Chapter 6: Design Decisions
6.4 Architecture
6.4.1 Layer 1a: Perceptron Module
In layer 1a, of Figure 6-2, a single perceptron is used to learn and predict spam zombie server identification values. A flow-chart for our perceptron module illustrating how the perceptron works from a high level perspective is presented in Figure 6-3 and described in detail below. We note that the perceptron module is broken up into three main areas. The first area is called ‘loading’ and is responsible for creating a new perceptron object, loading its weight values and generating its inputs. The second area is called ‘decision making’ where based on the given inputs, the perceptron must decide whether to accept or reject the current SMTP transaction. The third area is called ‘training’ , which is
responsible for training the perceptron to learn good and bad server identification values. We note that the training module is purposely positioned after the decision module so that we can continuously re-train our perceptron in real-time based upon the outcome of the Spamhaus list [6] query and other filtering layers on the filtering server. More detail on each of the three sections is described in the following sub-sections.
6.4.1.1 Loading
The purpose of the loading portion of the algorithm is to create a new perceptron object, initialize its weight values and convert the provided input into a corresponding numeric array reference that can be used by the learn and run functions. Specifically, in Step 1 of Figure 6-3, the algorithm is provided with the sending server’ s identification value as its input and parses the input into sub-domains, using the ‘.’ as a delimiter. For example, a
server identification value of static.mail.example.com would be parsed into four
separate terms static, mail, example and com. In Step 2, each sub domain term is then
stored in an index file called crunches on the filtering server and assigned a
corresponding numeric value. For example, the server identification of
static.mail.example.com could be indexed as 1, 2, 3 and 4.

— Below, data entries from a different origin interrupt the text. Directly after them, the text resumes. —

(** * Formatter plugins (Black, pyupgrade) and options parsing of Pants

    A shallow embedding of

    - [src/python/pants/backend/python/lint/black/rules.py],
    - [src/python/pants/backend/python/lint/pyupgrade/rules.py],
    - [src/python/pants/engine/internals/options_parsing.py].

    The rules are [async] functions that [await Get(...)] requests answered by
    the engine.  A rule is embedded as a term of the free monad [Rule] over
    the request signature [Get]; [run] interprets it against an [Engine] of
    collaborators and returns the outcome together with the list of
    collaborator calls that were issued, in order. *)

From Stdlib Require Import ZArith List String Ascii Bool Lia.
From Stdlib.Strings Require Import Byte.
From stdpp Require Import base option list strings pretty gmap.

Import ListNotations.
Local Open Scope string_scope.
Local Open Scope list_scope.

(** ** Engine values *)

Definition bytes := list byte.

(** [pants.engine.fs.Digest]: a fingerprint and the length of the content. *)
Record Digest := mkDigest {
  fingerprint : string;
  serialized_bytes_length : Z }.

(** [pants.engine.internals.native_engine.Snapshot]: the rules read its
    [digest], [files] and [dirs]. *)
Record Snapshot := mkSnapshot {
  digest : Digest;
  files : list string;
  dirs : list string }.

Inductive LogLevel := TRACE | DEBUG | INFO | WARN | ERROR.

Definition PythonSourceField := string.
Definition InterpreterConstraintsField := option (list string).
Definition InterpreterConstraints := list string.

(** Modelled from the spec: the tool materialization request
    ([PexRequest], built by the subsystems' [to_pex_request], which are not
    among the sources) "returns an executable runtime handle for a named tool
    given an effective version constraint".  [None] is a call of
    [to_pex_request()] without the [interpreter_constraints] keyword. *)
Record PexRequest := mkPexRequest {
  pex_tool : string;
  pex_interpreter_constraints : option InterpreterConstraints }.

Record VenvPex := mkVenvPex { venv_pex_handle : string }.

Definition SourceFilesRequest := list PythonSourceField.

(** Modelled from the spec: the source snapshot request "returns a Snapshot
    for a given set of source locators"; [SourceFiles.files] is the file list
    of that snapshot. *)
Record SourceFiles := mkSourceFiles { snapshot : Snapshot }.

Definition SourceFiles_files (s : SourceFiles) : list string := files (snapshot s).

(** Modelled from the spec: the config discovery request, "given a set of
    directories, returns a Snapshot of zero or more matched configuration
    files"; [config_request] of a subsystem (not among the sources) passes the
    explicitly configured path and the directories. *)
Record ConfigFilesRequest := mkConfigFilesRequest {
  cfr_tool : string;
  cfr_specified : option string;
  cfr_dirs : list string }.

Record ConfigFiles := mkConfigFiles { config_snapshot : Snapshot }.

Definition MergeDigests := list Digest.

(** [VenvPexProcess(pex, argv=..., input_digest=..., output_files=...,
    concurrency_available=..., description=..., level=...)].  A keyword that
    the call site leaves out is [None]. *)
Record VenvPexProcess := mkVenvPexProcess {
  vp_pex : VenvPex;
  vp_argv : list string;
  vp_input_digest : Digest;
  vp_output_files : list string;
  vp_concurrency_available : option nat;
  vp_description : string;
  vp_level : LogLevel }.

(** The engine's [Process], as it derives it from a [VenvPexProcess]. *)
Record Process := mkProcess {
  proc_argv : list string;
  proc_input_digest : Digest;
  proc_output_files : list string;
  proc_description : string }.

Module FallibleProcessResult.
Record t := mk {
  stdout : bytes;
  stderr : bytes;
  exit_code : Z;
  output_digest : Digest }.
End FallibleProcessResult.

Next, in Step 3, we create a new perceptron object and initialize it with pre-defined weights, learning rate and maximum iteration count. The pre-defined weights for each input of the perceptron is stored on a file called weights on the filtering server and are
the most recent weights used by the last perceptron object. The learning rate was defined as the parameter
α
in Equation 6-2. The maximum iteration count variable is used to prevent our perceptron from spending a long period of time training a given set of input, which could affect performance of our filtering technique. We note that in order to perform on-line learning, we must create a new perceptron object for each SMTP transaction and preserve the weight values of the most recently learned training example. Once we have completed Step 3 of Figure 6-3, our perceptron is ready to either learn or make a decision. We describe both options in the subsequent sub-sections.6.4.1.2 Decision Making
The decision making portion of our algorithm is called after a new perceptron is created. In Step 4 of Figure 6-3 we apply the numeric values of each sub domain from the server identification value to the inputs of the perceptron.
In Step 6, the algorithm calculates the net-sum for the perceptron and subsequently applies the net-sum value to a sigmoid activation function to calculate the output. This output value is then used to determine whether the server identification value is to be accepted. Specifically, if the output value is below the decision threshold of the sigmoid activation function (i.e. 0.5) then the SMTP transaction is able to get through our perceptron filtering and is subsequently verified against layer 1b, the Reverse DNS check layer. If however, the output value is above the decision threshold value, the SMTP transaction is blocked.
6.4.1.3 Training
The training portion is executed after the creation of a new perceptron and after the perceptron’ s decision module and reverse DNS module have decided that the current sending server provided a legitimate server identification value.
The training algorithm begins by determining whether the sending server’ s IP address is listed in the Spamhaus list. As previously mentioned, the Spamhaus list is designed to list the IP addresses that are sending spam through illegal third party exploits, in other words, spam zombies. In Step 6, if the sending server’ s IP address is on the Spamhaus list then we set the expected output of our perceptron to ‘1’ to indicate that the sending server is a known malicious host. If however, the sending server is not listed in the
Spamhaus list then we proceed to the final 2 layers of filtering on the filtering server. If the current SMTP transaction passes the final two layers of filtering and the sending server’ s IP address was not listed in the Spamhaus list, then in Step 6, we set the expected output of our perceptron to ‘0’ to indicate that the sending server is likely to be trusted.
To train the perceptron, we run through Steps 7 and 8 of Figure 6-3. Step 9 indicates that we repeat steps 7 to 8 until a stopping criterion is met. Once a stopping criterion is met, training is complete. Our stopping criterion occurs when the perceptron output equals the expected output or a maximum number of iterations has elapsed.